← Back to context

Comment by jillesvangurp

6 hours ago

If you want to understand economics, I recommend watching some of Don Reinertsen's videos on Lean 2.0. He goes into a few concepts quite deeply that are quite intuitive.

Cost of delay: calculating the cost of delaying by a few weeks in terms of lost revenue (you aren't shipping whatever it is you are building), total life value of the product (your feature won't be delivering value forever), extra cost in staffing. You can slap a number on it. It doesn't have to be a very accurate number. But it will give you a handle on being mindful that you are delaying the moment where revenue is made and taking on team cost at the cost of other stuff on your backlog.

Option value: calculating the payoff for some feature you add to your software as having a non linear payoff. It costs you n when it doesn't work out and might deliver 10*n in value if it does. Lean 1.0 would have you stay focused and toss out the option for that potential 10x payoff. But if you do a bit of math, there probably is a lot of low hanging fruit that you might want to think about picking because it has a low cost and a potential high payoff. In the same way variability is a good thing because it gives you the option to do something with it later. A little bit of overengineering can buy you a lot of option value. Whereas having tunnel vision and only doing what was asked might opt you out of all that extra value.

A bad estimation is better than no estimation: even if you are off by 3x, at least you'll have a number and you can learn and adapt over time. Getting wildly varying estimates from different people means you have very different ideas about what is being estimated. Do your estimates in time. Because that allows you to slap a dollar value on that time and do some cost calculations. How many product owners do you know that actually do that or even know how to do that?

Don't run teams at 100% capacity. Work piles up in queues and causes delays when teams are pushed hard. The more work you pile on the worse it gets. Worse, teams start cutting corners and take on technical debt in order to clear the queue faster. Any manufacturing plant manager knows not to plan for more than 90% capacity. It doesn't work. You just end up with a lot of unfinished work blocking other work. Most software managers will happily go to 110%. This causes more issues than it solves. Whenever you hear some manager talking about crunch time, they've messed up their planning.

Stretching a team like that will just cause cycle times to increase when you do that. Also, see cost of delay. Queues aren't actually free. If you have a lot of work in progress with inter dependencies, any issues will cause your plans to derail and cause costly delays. It's actually very risky to do that if you think about it like that. If you've ever been on a team that seemingly doesn't get anything done anymore, this might be what is going on.

I like this back of the envelope math; it's hard to argue with.

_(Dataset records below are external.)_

(** C2.  [load_dataset] makes at most [max_retries] attempts.  When the first
    [k] attempts on a source of a recognized format fail, each failure is
    followed by one WARNING [RETRY_EXTRACT] event that carries the attempt
    number ([j + 1] of [max_retries]) and by a sleep of [2 ^ j] (so 1, 2,
    4, ...).  If attempt [k] then succeeds, the table is returned and the log
    holds exactly [k] RETRY_EXTRACT warnings and no EXTRACTION_FAILED event
    (two and none for a source that fails twice and succeeds on the third of
    three attempts).  If attempt [k] is the last one and fails as well, one
    ERROR [EXTRACTION_FAILED] event is logged and the exception is raised
    again. *)
Theorem load_dataset_retry_policy (E : Env) (path : string) (n k : nat)
    (errs : nat -> exn) (w : World) :
  format_tag path ∈ recognized_formats ->
  (forall j, j < k -> attempt_outcome E path (read_calls w + j) = inl (errs j)) ->
  let r := IngestToBronze.load_dataset E path (Z.of_nat n) w in
  let retries := retry_events E path (Z.of_nat n) (clock_calls w) errs 0 k in
  backoff_delays 0 k = map (fun j => 2 ^ j) (seq 0 k) ∧
  count_events "RETRY_EXTRACT" "WARNING" retries = k ∧
  count_issue "EXTRACTION_FAILED" retries = 0 ∧
  (forall df, k < n ->
     attempt_outcome E path (read_calls w + k) = inr df ->
     r.1 = inr (Some df) ∧
     validation_log r.2 = validation_log w ++ retries ∧
     slept r.2 = slept w ++ backoff_delays 0 k ∧
     read_calls r.2 = read_calls w + k + 1) ∧
  (forall e, k + 1 = n ->
     attempt_outcome E path (read_calls w + k) = inl e ->
     r.1 = inl e ∧
     validation_log r.2 =
       validation_log w ++ retries
       ++ [exhausted_event path (Z.of_nat n)
             (datetime_now E (clock_calls w + k)) e] ∧
     severity (exhausted_event path (Z.of_nat n)
                 (datetime_now E (clock_calls w + k)) e) = "ERROR" ∧
     slept r.2 = slept w ++ backoff_delays 0 k ∧
     read_calls r.2 = read_calls w + n).
Proof.
  intros Hfmt Hfail r retries.
  pose proof (count_retry_events E path (Z.of_nat n) (clock_calls w) errs 0 k)
    as [Hc1 Hc2].
  pose proof (fun w => read_by_ext_recognized E path w Hfmt) as Hread.
  split; [done|]. split; [done|]. split; [done|]. split.
  - intros df Hk Hok.
    assert (r = (inr (Some df),
                 mkWorld (validation_log w ++ retries)
                   (slept w ++ backoff_delays 0 k) (written w) (saved_logs w)
                   (clock_calls w + k) (uuid_calls w)
                   (read_calls w + (k + 1) * 1) (write_calls w))) as ->.
    { subst r. unfold IngestToBronze.load_dataset. rewrite Nat2Z.id.
      apply (attempts_until_success E path (format_tag path) (Z.of_nat n) 1
               (attempt_outcome E path) Hread k 0 n w errs df); try done.
      - intros j Hj. rewrite Nat.mul_1_r. by apply Hfail.
      - by rewrite Nat.mul_1_r. }
    simpl. repeat split; try done. lia.
  - intros e Hn Hbad. subst n.
    set (errs' := fun j => if decide (j < k) then errs j else e).
    assert (errs' k = e) as Hk by (unfold errs'; case_decide; [lia|done]).
    assert (retry_events E path (Z.of_nat (k + 1)) (clock_calls w) errs' 0 k
            = retries) as Hretries.
    { unfold retries, retry_events.
      apply map_ext_in. intros j Hj%in_seq. simpl.
      unfold errs'. case_decide; [done|lia]. }
    assert (r = (inl (errs' (0 + k)),
                 mkWorld (validation_log w
                          ++ retry_events E path (Z.of_nat (k + 1))
                               (clock_calls w) errs' 0 k
                          ++ [exhausted_event path (Z.of_nat (k + 1))
                                (datetime_now E (clock_calls w + k))
                                (errs' (0 + k))])
                   (slept w ++ backoff_delays 0 k) (written w) (saved_logs w)
                   (clock_calls w + S k) (uuid_calls w)
                   (read_calls w + S k * 1) (write_calls w))) as ->.
    { subst r. unfold IngestToBronze.load_dataset. rewrite Nat2Z.id.
      replace (k + 1) with (S k) by lia.
      apply (attempts_exhausted E path (format_tag path) (Z.of_nat (S k)) 1
               (attempt_outcome E path) Hread k 0 w errs'); try done.
      intros j Hj. rewrite Nat.mul_1_r. simpl. unfold errs'.
      case_decide; [by apply Hfail|]. by replace j with k by lia. }
    simpl. rewrite Hk, Hretries. repeat split; try done. lia.
Qed.

Lemma load_dataset_retry_policy_witness :
  let r := IngestToBronze.load_dataset Demo.env Demo.flaky_path 3
             initial_world in
  r.1 = inr (Some Demo.q1_report) ∧
  map issue_type (validation_log r.2) = ["RETRY_EXTRACT"; "RETRY_EXTRACT"] ∧
  slept r.2 = [1; 2].
Proof.
  pose proof (load_dataset_retry_policy Demo.env Demo.flaky_path 3 2
                (fun _ => Exn "ParserError" "Error tokenizing data")
                initial_world) as H.
  destruct H as (_ & _ & _ & Hok & _).
  - apply (bool_decide_unpack _). vm_compute. exact I.
  - intros j Hj. destruct j as [|[|j]]; [reflexivity|reflexivity|lia].
  - destruct (Hok Demo.q1_report) as (H1 & H2 & H3 & _);
      [lia|reflexivity|].
    split; [exact H1|]. split.
    + exact (eq_trans (f_equal (map issue_type) H2) eq_refl).
    + exact (eq_trans H3 eq_refl).
Defined.

(** ** Unrecognized format tags *)

Lemma modded_load_dataset_unrecognized (E : Env) (path : string) (w : World) :
  format_tag path ∉ recognized_formats ->
  ModdedBronzeval.load_dataset E path w =
  (inl (Exn "ValueError" ("Unknown type: " +:+ format_tag path)), w).
Proof.
  intros Hfmt. unfold ModdedBronzeval.load_dataset, try_except.
  fold (format_tag path). unfold recognized_formats in Hfmt.
  repeat case_bool_decide; try reflexivity; exfalso; apply Hfmt;
    repeat match goal with
           | H : _ ∈ _ :: _ |- _ => apply elem_of_cons in H as [H|H]
           | H : _ ∈ [] |- _ => by apply elem_of_nil in H
           | H : format_tag path = _ |- _ => rewrite H; repeat constructor
           end.
Qed.

(** C8, as the code has it.  In [ingest_to_bronze] an unrecognized format
    tag raises [ValueError] inside the [try] of the retry loop, so it is
    retried like every other failure: no reader is called, but with
    [max_retries = n >= 1] the loop logs [n - 1] RETRY_EXTRACT warnings,
    sleeps [1, 2, ..., 2 ^ (n - 2)], logs EXTRACTION_FAILED and only then
    raises the [ValueError] again.  [modded_bronzeval], which has no retry
    loop, raises at once and leaves the world as it was. *)
Theorem unsupported_format_goes_through_retry_loop (E : Env) (path : string)
    (n : nat) (w : World) :
  format_tag path ∉ recognized_formats ->
  0 < n ->
  let e := Exn "ValueError" ("Unsupported file type: " +:+ format_tag path) in
  let r := IngestToBronze.load_dataset E path (Z.of_nat n) w in
  let retries :=
    retry_events E path (Z.of_nat n) (clock_calls w) (fun _ => e) 0 (n - 1) in
  (r.1 = inl e ∧
   read_calls r.2 = read_calls w ∧
   validation_log r.2 =
     validation_log w ++ retries
     ++ [exhausted_event path (Z.of_nat n)
           (datetime_now E (clock_calls w + (n - 1))) e] ∧
   count_events "RETRY_EXTRACT" "WARNING" retries = n - 1 ∧
   slept r.2 = slept w ++ map (fun j => 2 ^ j) (seq 0 (n - 1))) ∧
  ModdedBronzeval.load_dataset E path w =
    (inl (Exn "ValueError" ("Unknown type: " +:+ format_tag path)), w).
Proof.
  intros Hfmt Hn e r retries.
  split; [|by apply modded_load_dataset_unrecognized].
  destruct n as [|m]; [lia|].
  subst retries. replace (S m - 1) with m by lia.
  set (retries := retry_events E path (Z.of_nat (S m)) (clock_calls w)
                    (fun _ => e) 0 m).
  assert (r = (inl e,
               mkWorld (validation_log w ++ retries
                        ++ [exhausted_event path (Z.of_nat (S m))
                              (datetime_now E (clock_calls w + m)) e])
                 (slept w ++ backoff_delays 0 m) (written w) (saved_logs w)
                 (clock_calls w + S m) (uuid_calls w)
                 (read_calls w + S m * 0) (write_calls w))) as ->.
  { subst r. unfold IngestToBronze.load_dataset. rewrite Nat2Z.id.
    apply (attempts_exhausted E path (format_tag path) (Z.of_nat (S m)) 0
             (fun _ => inl e)
             (fun w => read_by_ext_unrecognized E _ path w Hfmt)
             m 0 w (fun _ => e)); done. }
  simpl. repeat split; try done.
  - lia.
  - apply count_retry_events.
Qed.
(* ===== verification/MinMaxHeap.v ===== *)
(** * MinMaxHeap: the bounded min-max heap (src/axiom/util_minmax_heap.c)

    The heap lives in an array indexed from 1; even tree levels are minimum
    levels, odd ones maximum levels. *)

From S2P Require Import Prelude.

(** ** Index helpers *)
Definition is_min (n : nat) : bool := Nat.even (Nat.log2 n).
Definition parent (n : nat) : nat := n / 2.
Definition first_child (n : nat) : nat := n * 2.
Definition second_child (n : nat) : nat := n * 2 + 1.

Inductive compare_t := COMPARE_LESS_THAN | COMPARE_GREATER_THAN | COMPARE_EQUAL.

Definition NR_MINMAX_HEAP_CHUNK_SIZE : nat := 64.

(** ** State *)
Record element (V : Type) := Element { e_used : bool; e_value : V }.
Arguments Element {V} _ _.
Arguments e_used {V} _.
Arguments e_value {V} _.

(** [destructor] only says whether a destructor is set: the operations return
    the list of the values they hand to it, in order. *)
Record heap (V : Type) := Heap {
  bound : nat;
  capacity : nat;
  used : nat;
  elements : list (element V);
  comparator : V → V → Z;
  destructor : bool;
}.
Arguments Heap {V} _ _ _ _ _ _.
Arguments bound {V} _.
Arguments capacity {V} _.
Arguments used {V} _.
Arguments elements {V} _.
Arguments comparator {V} _.
Arguments destructor {V} _.

Section heap.
Context {V : Type} `{Pointer V}.
Implicit Types (h : heap V) (i j n : nat) (v : V).

Definition zero_element : element V := Element false NULL.

Definition element_at h i : element V := default zero_element (elements h !! i).
Definition value_at h i : V := e_value (element_at h i).

Definition set_elements h (es : list (element V)) : heap V :=
  Heap (bound h) (capacity h) (used h) es (comparator h) (destructor h).
Definition set_element h i (e : element V) : heap V :=
  set_elements h (<[i := e]> (elements h)).
Definition set_used h (n : nat) : heap V :=
  Heap (bound h) (capacity h) n (elements h) (comparator h) (destructor h).
Definition mark_unused h i : heap V :=
  set_element h i (Element false (value_at h i)).

(** ** Internal operations *)
Definition compare h i j : Z := comparator h (value_at h i) (value_at h j).

Definition compare_expect h i j (op : compare_t) : bool :=
  let result := compare h i j in
  match op with
  | COMPARE_LESS_THAN => (result <? 0)%Z
  | COMPARE_GREATER_THAN => (0 <? result)%Z
  | COMPARE_EQUAL => (result =? 0)%Z
  end.

Definition swap h i j : heap V :=
  let tmp := element_at h i in
  set_element (set_element h i (element_at h j)) j tmp.

Fixpoint bubbleup_minmax (fuel : nat) h i (op : compare_t) : heap V :=
  match fuel with
  | O => h
  | S fuel =>
      let grandparent := parent (parent i) in
      if grandparent <=? 0 then h
      else if compare_expect h i grandparent op
      then bubbleup_minmax fuel (swap h i grandparent) grandparent op
      else h
  end.

Definition bubbleup_min h i := bubbleup_minmax i h i COMPARE_LESS_THAN.
Definition bubbleup_max h i := bubbleup_minmax i h i COMPARE_GREATER_THAN.

Definition bubbleup h i : heap V :=
  let p := parent i in
  if p <=? 0 then h
  else if is_min i then
    if (0 <? compare h i p)%Z then bubbleup_max (swap h i p) p
    else bubbleup_min h i
  else
    if (compare h i p <? 0)%Z then bubbleup_min (swap h i p) p
    else bubbleup_max h i.

(** The index of the extremal child or grandchild, [None] for the C [-1].
    One test of the C function: take [x] when it is in range and beats the
    index found so far. *)
Definition improve h (op : compare_t) (idx : option nat) (x : nat) : option nat :=
  if x <=? used h then
    match idx with
    | Some y => if compare_expect h x y op then Some x else Some y
    | None => None
    end
  else idx.

Definition index_minmax_child_grandchild h i (op : compare_t) : option nat :=
  let a := first_child i in
  let b := second_child i in
  let c := first_child a in
  let d := second_child a in
  let e := first_child b in
  let f := second_child b in
  let idx := if a <=? used h then Some a else None in
  let idx := improve h op idx b in
  let idx := improve h op idx c in
  let idx := improve h op idx d in
  let idx := improve h op idx e in
  improve h op idx f.

Fixpoint trickledown_minmax (fuel : nat) h i (op : compare_t) : heap V :=
  match fuel with
  | O => h
  | S fuel =>
      match index_minmax_child_grandchild h i op with
      | None => h
      | Some m =>
          if second_child i <? m then
            if compare_expect h m i op then
              let h := swap h i m in
              let h := if negb (compare_expect h m (parent m) op)
                       then swap h m (parent m) else h in
              trickledown_minmax fuel h m op
            else h
          else
            if compare_expect h m i op then swap h i m else h
      end
  end.
(** The fuel is exact: a loop not finished after 65 rounds has wrapped to 0
    and never ends. *)
Lemma grow_loop_diverges c t :
  0 ≤ c < 2 ^ 64 → grow_loop 65 c t = None → ∀ n, grow_loop n c t = None.
Proof.
  intros Hc Hnone n.
  assert (H64 : grow_loop 64 c t = None ∧ 0 < t).
  { change 65%nat with (64 + 1)%nat in Hnone. rewrite grow_loop_add in Hnone by done.
    destruct (grow_loop 64 c t); [done|]. split; [done|].
    unfold u64 in Hnone. rewrite Z.mod_mul in Hnone by done. simpl in Hnone.
    destruct (Z.ltb_spec 0 t); [done|discriminate]. }
  destruct H64 as [H64 Ht]. destruct (Nat.le_gt_cases n 64) as [Hn|Hn].
  - replace 64%nat with (n + (64 - n))%nat in H64 by lia.
    rewrite grow_loop_add in H64 by done. by destruct (grow_loop n c t).
  - replace n with (64 + (n - 64))%nat by lia. rewrite grow_loop_add, H64 by done.
    unfold u64. rewrite Z.mod_mul by done. by apply grow_loop_zero.
Qed.

(** ** The representation invariant and the abstract list *)
Section vector_proofs.
Context {V : Type} `{Pointer V} `{Allocator V} `{QsortR}.
Implicit Types (v : nr_vector_t V) (x : V).

Definition values v : list V := take (Z.to_nat (used v)) (elements v).

Record vec_inv v : Prop := {
  vi_used : 0 ≤ used v ≤ capacity v;
  vi_length : length (elements v) = Z.to_nat (capacity v);
  vi_capacity : capacity v < 2 ^ 61;
}.

Lemma length_values v : vec_inv v → length (values v) = Z.to_nat (used v).
Proof. intros [? Hl ?]. unfold values. rewrite length_take. lia. Qed.

Lemma values_split v : vec_inv v →
  elements v = values v ++ drop (Z.to_nat (used v)) (elements v).
Proof. intros. unfold values. by rewrite take_drop. Qed.

Lemma slot_lookup v i : vec_inv v → 0 ≤ i < used v →
  values v !! Z.to_nat i = Some (slot v i).
Proof.
  intros [? Hl ?] Hi. unfold values, slot. rewrite lookup_take_lt by lia.
  destruct (elements v !! Z.to_nat i) eqn:E; [done|].
  apply lookup_ge_None in E. lia.
Qed.

Lemma slots_values v : vec_inv v → slot v <$> seqZ 0 (used v) = values v.
Proof.
  intros Hv. pose proof (vi_used _ Hv). apply list_eq. intros i.
  rewrite list_lookup_fmap. destruct (decide (i < Z.to_nat (used v))%nat) as [Hi|Hi].
  - rewrite lookup_seqZ_lt by lia. simpl. replace i with (Z.to_nat (0 + Z.of_nat i)) at 2 by lia.
    symmetry. apply slot_lookup; [done|lia].
  - rewrite lookup_seqZ_ge, lookup_ge_None_2 by (rewrite ?length_values by done; lia). done.
Qed.

Lemma resized v c : vec_inv v → used v ≤ c → c < 2 ^ 61 →
  let v' := Vec c (used v) (resize (elements v) (Z.to_nat c)) (dtor v) in
  vec_inv v' ∧ values v' = values v.
Proof.
  intros [? ? ?] ? ?. split.
  - split; simpl; [lia|by rewrite length_resize|done].
  - unfold values. simpl. by rewrite take_resize by lia.
Qed.
(** the searches are what they say. For a string and a non-empty needle,
    each search function returns the first place (the last one for [nr_strncaseidx_last_match]) where
    the needle occurs, up to case where it ignores case, among the places from which the needle
    ends within the length given, and -1 when there is none: first characters compared apart,
    lengths longer than the string, negative lengths and needles longer than the string included. *)
Theorem nr_string_searches (str needle : list Z) (len : Z) :
  is_cstr str → is_cstr needle → needle ≠ [] →
  let room := Z.to_nat (len - Z.of_nat (length needle) + 1) in
  nr_stridx (Some str) (Some needle) = first_such (occurs id needle str) (S (length str)) ∧
  nr_strnidx (Some str) (Some needle) len = first_such (occurs id needle str) room ∧
  nr_strcaseidx (Some str) (Some needle) = first_such (occurs nr_tolower needle str) (S (length str)) ∧
  nr_strncaseidx (Some str) (Some needle) len = first_such (occurs nr_tolower needle str) room ∧
  nr_strncaseidx_last_match (Some str) (Some needle) len =
    last_such (occurs nr_tolower needle str)
      (Z.to_nat (Z.min len (Z.of_nat (length str)) - Z.of_nat (length needle) + 1)).
Proof.
  intros Hs Hn Hne room. assert (0 < strlen needle) as Hl.
  { rewrite strlen_id by done. destruct needle; [done|simpl; lia]. }
  assert (∀ n, forward_loop n (case_match str needle (strlen needle)) str 0 =
    first_such (occurs nr_tolower needle str) n) as Hcase.
  { intros n. apply (forward_first n _ str _ 0); [done|intros; by apply case_match_occurs|].
    intros. by apply occurs_outside. }
  assert (∀ n, forward_loop n (exact_match str needle (strlen needle)) str 0 =
    first_such (occurs id needle str) n) as Hexact.
  { intros n. apply (forward_first n _ str _ 0); [done|intros; by apply exact_match_occurs|].
    intros. by apply occurs_outside. }
  split_and!.
  - unfold nr_stridx, strstr, first_offset, first_such. rewrite (strlen_id str) by done.
    replace (Z.of_nat (length str) + 1) with (Z.of_nat (S (length str))) by lia.
    rewrite (find_seqZ _ (occurs id needle str)); [by destruct (find _ _)|]. intros i _. unfold occurs.
    rewrite !list_fmap_id, Nat2Z.id, strlen_id by done. apply eqb_decide, strncmp_prefix; eauto with nr.
  - unfold nr_strnidx, nr_strnidx_impl, nr_strlen. fold (strlen needle). cbn [default from_option id].
    destruct (Z.eqb_spec (strlen needle) 0); [lia|]. rewrite Hexact, strlen_id by done. fold room.
    destruct (Z.leb_spec 0 len); [done|]. replace room with O; [done|]. subst room. lia.
  - unfold nr_strcaseidx. destruct (Z.eqb_spec (strlen needle) 0); [lia|]. apply Hcase.
  - unfold nr_strncaseidx. destruct (Z.eqb_spec (strlen needle) 0); [lia|]. rewrite Hcase, strlen_id by done. fold room.
    rewrite strlen_id in Hl by done.
    destruct (Z.leb_spec len 0), (Z.ltb_spec len (Z.of_nat (length needle))); try done;
      (replace room with O; [done|subst room; lia]).
  - unfold nr_strncaseidx_last_match. rewrite (strlen_id (take _ _)) by eauto with nr. rewrite length_take.
    destruct (Z.eqb_spec (strlen needle) 0); [lia|]. rewrite strlen_id in * by done.
    set (r := Z.to_nat (Z.min len (Z.of_nat (length str)) - Z.of_nat (length needle) + 1)).
    destruct (Z.leb_spec len 0); [by replace r with O by lia|].
    destruct (Z.ltb_spec (Z.of_nat (Z.to_nat len `min` length str)) (Z.of_nat (length needle))).
    { by replace r with O by lia. }
    cbn [orb]. replace (Z.to_nat (Z.of_nat (Z.to_nat len `min` length str) - Z.of_nat (length needle) + 1)) with r by lia.
    replace (Z.of_nat (Z.to_nat len `min` length str) - Z.of_nat (length needle)) with (Z.of_nat r - 1) by lia.
    apply backward_last. intros i Hi. rewrite <-strlen_id by done. by apply case_match_occurs.
Qed.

I used to be a salaried software engineer in a big multinational. None of us had any notion of cost. We were doing stuff that we were paid to do. It probably cost millions. Most decision making did not have $ values on them. I've since been in a few startups. One where we got funded and subsequently ran out of money without ever bringing in meaningful revenue. And another one that I helped bootstrap where I'm getting paid (a little) out of revenue we make. There's a very direct connection between stuff I do and money coming in.

Do you have any recommendations? I find his book Principles of Product Development Flow very interesting.